Fig. 5.
IL-7 potently restores both recall and primary responses to HY-disparate skin grafts in T-cell–depleted hosts receiving suboptimal T cell inocula.
(A) TXY/TCD mice were grafted with male tail skin and injected with 1 × 106 primed LN cells via tail vein 24 hours after grafting. Then rhIL-7 was injected intraperitoneally at a dose of 5 μg/d beginning on the day of primed cell injection and continuing for 28 days.
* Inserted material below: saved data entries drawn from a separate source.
(* ===== verification/SendFB.v ===== *)
(** * sendfb.go: sending messages to Messenger

    [fbkinds]: the kind of a consumer message. [fbsend]: its encryption for every
    device, the stanzas, and SendFBMessage; what the devices read of it. *)

From S2P Require Import Prelude GoStrings StateErr Jid Node Crypto Requests Sql PreKeys Sessions Messages Send Receive Armadillo.

#[local] Open Scope string_scope.
#[local] Open Scope list_scope.
#[local] Open Scope Z_scope.

Module fbkinds.

Import kinds.

(** waConsumerApplication.ConsumerApplication: its oneofs; what a wrapper holds is
    an option where the code looks at it. *)
Inductive ViewOnceContent := VO_ImageMessage | VO_VideoMessage.
Inductive ConsumerContent :=
  | MessageText | ImageMessage | ContactMessage | LocationMessage | ExtendedTextMessage | StatusTextMessage | DocumentMessage
  | AudioMessage (PTT : bool) | VideoMessage | ContactsArrayMessage | LiveLocationMessage | StickerMessage | GroupInviteMessage
  | ViewOnceMessage (c : option ViewOnceContent) | ReactionMessage | PollCreationMessage | PollUpdateMessage | EditMessage.
Inductive ApplicationContent := Revoke (FromMe : bool).
Inductive ConsumerPayload :=
  | Content (c : option ConsumerContent) | ApplicationData (c : option ApplicationContent) | Signal | SubProtocol.
Record ConsumerApplication {R : Type} := mkConsumer { payload : option ConsumerPayload; rest : R }.
Arguments ConsumerApplication : clear implicits.

Record messageAttrs := mkAttrs { Type_ : string; MediaType : string; Edit : string; DecryptFail : string; PollType : string }.

Definition DecryptFailHide : string := "hide".

Definition media_attrs (mediaType : string) : messageAttrs := mkAttrs "" mediaType "" "" "".

Definition content_attrs (c : option ConsumerContent) : messageAttrs :=
  match c with
  | Some MessageText | Some ExtendedTextMessage => mkAttrs "text" "" "" "" ""
  | Some ImageMessage => media_attrs "image"
  | Some StickerMessage => media_attrs "sticker"
  | Some (ViewOnceMessage (Some VO_ImageMessage)) => media_attrs "image"
  | Some (ViewOnceMessage (Some VO_VideoMessage)) => media_attrs "video"
  | Some DocumentMessage => media_attrs "document"
  | Some (AudioMessage ptt) => media_attrs (if ptt then "ptt" else "audio")
  | Some VideoMessage => media_attrs "video"
  | Some LocationMessage | Some LiveLocationMessage => media_attrs "location"
  | Some ContactMessage => media_attrs "vcard"
  | Some ContactsArrayMessage => media_attrs "contact_array"
  | Some PollCreationMessage => mkAttrs "poll" "" "" "" "creation"
  | Some PollUpdateMessage => mkAttrs "poll" "" "" DecryptFailHide "vote"
  | Some ReactionMessage => mkAttrs "reaction" "" "" DecryptFailHide ""
  | Some EditMessage => mkAttrs "" "" EditAttributeMessageEdit DecryptFailHide ""
  | _ => mkAttrs "" "" "" "" ""
  end.

Definition set_type (t : string) (a : messageAttrs) : messageAttrs := mkAttrs t (MediaType a) (Edit a) (DecryptFail a) (PollType a).

Definition getAttrsFromFBConsumerMessage {R} (msg : ConsumerApplication R) : messageAttrs :=
  let a :=
    match payload msg with
    | Some (Content c) =>
        let a := content_attrs c in
        if negb (String.eqb (MediaType a) "") && String.eqb (Type_ a) "" then set_type "media" a else a
    | Some (ApplicationData (Some (Revoke fromMe))) =>
        mkAttrs "" "" (if fromMe then EditAttributeSenderRevoke else EditAttributeAdminRevoke) DecryptFailHide ""
    | _ => mkAttrs "" "" "" "" ""
    end in
  if String.eqb (Type_ a) "" then set_type "text" a else a.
Animals receiving rhIL-7 and 1 × 106 primed LN cells, shown in previous experiments to be a suboptimal inocula (▪, n = 8), rapidly rejected HY-disparate skin grafts at nearly the same rate as thymus-bearing animals (▴, dashed line, n = 9,P = .2) and significantly faster than animals injected with vehicle only plus primed LN cells (●, n = 9,P = .0002) or rhIL-7 without primed LN cells (♦, n = 6, P = .019). Note the lack of effect in thymus-bearing animals injected with rhIL-7 (▾, dashed line, n = 5) compared to vehicle (▴, dashed line, n = 5). (B) TXY/TCD mice were injected with 1 × 106 naive LN cells and enriched male dendritic cells. The rhIL-7 at 5 μg/d intraperitoneally was initiated on the day of cell injection and continued for 28 days. Male skin grafting was performed on day 21. Similar to recall responses, administration of rhIL-7 in the primary model led to rapid rejection of HY-disparate skin grafts in TCD mice (●, n = 8), whereas mice receiving the same inocula and injected with vehicle were completely unable to reject these grafts (▪, n = 7,P = .0002). Again, there was no difference between thymus-bearing mice injected with rhIL-7 (▴, dashed line, n = 6) or vehicle (♦, dashed line, n = 6).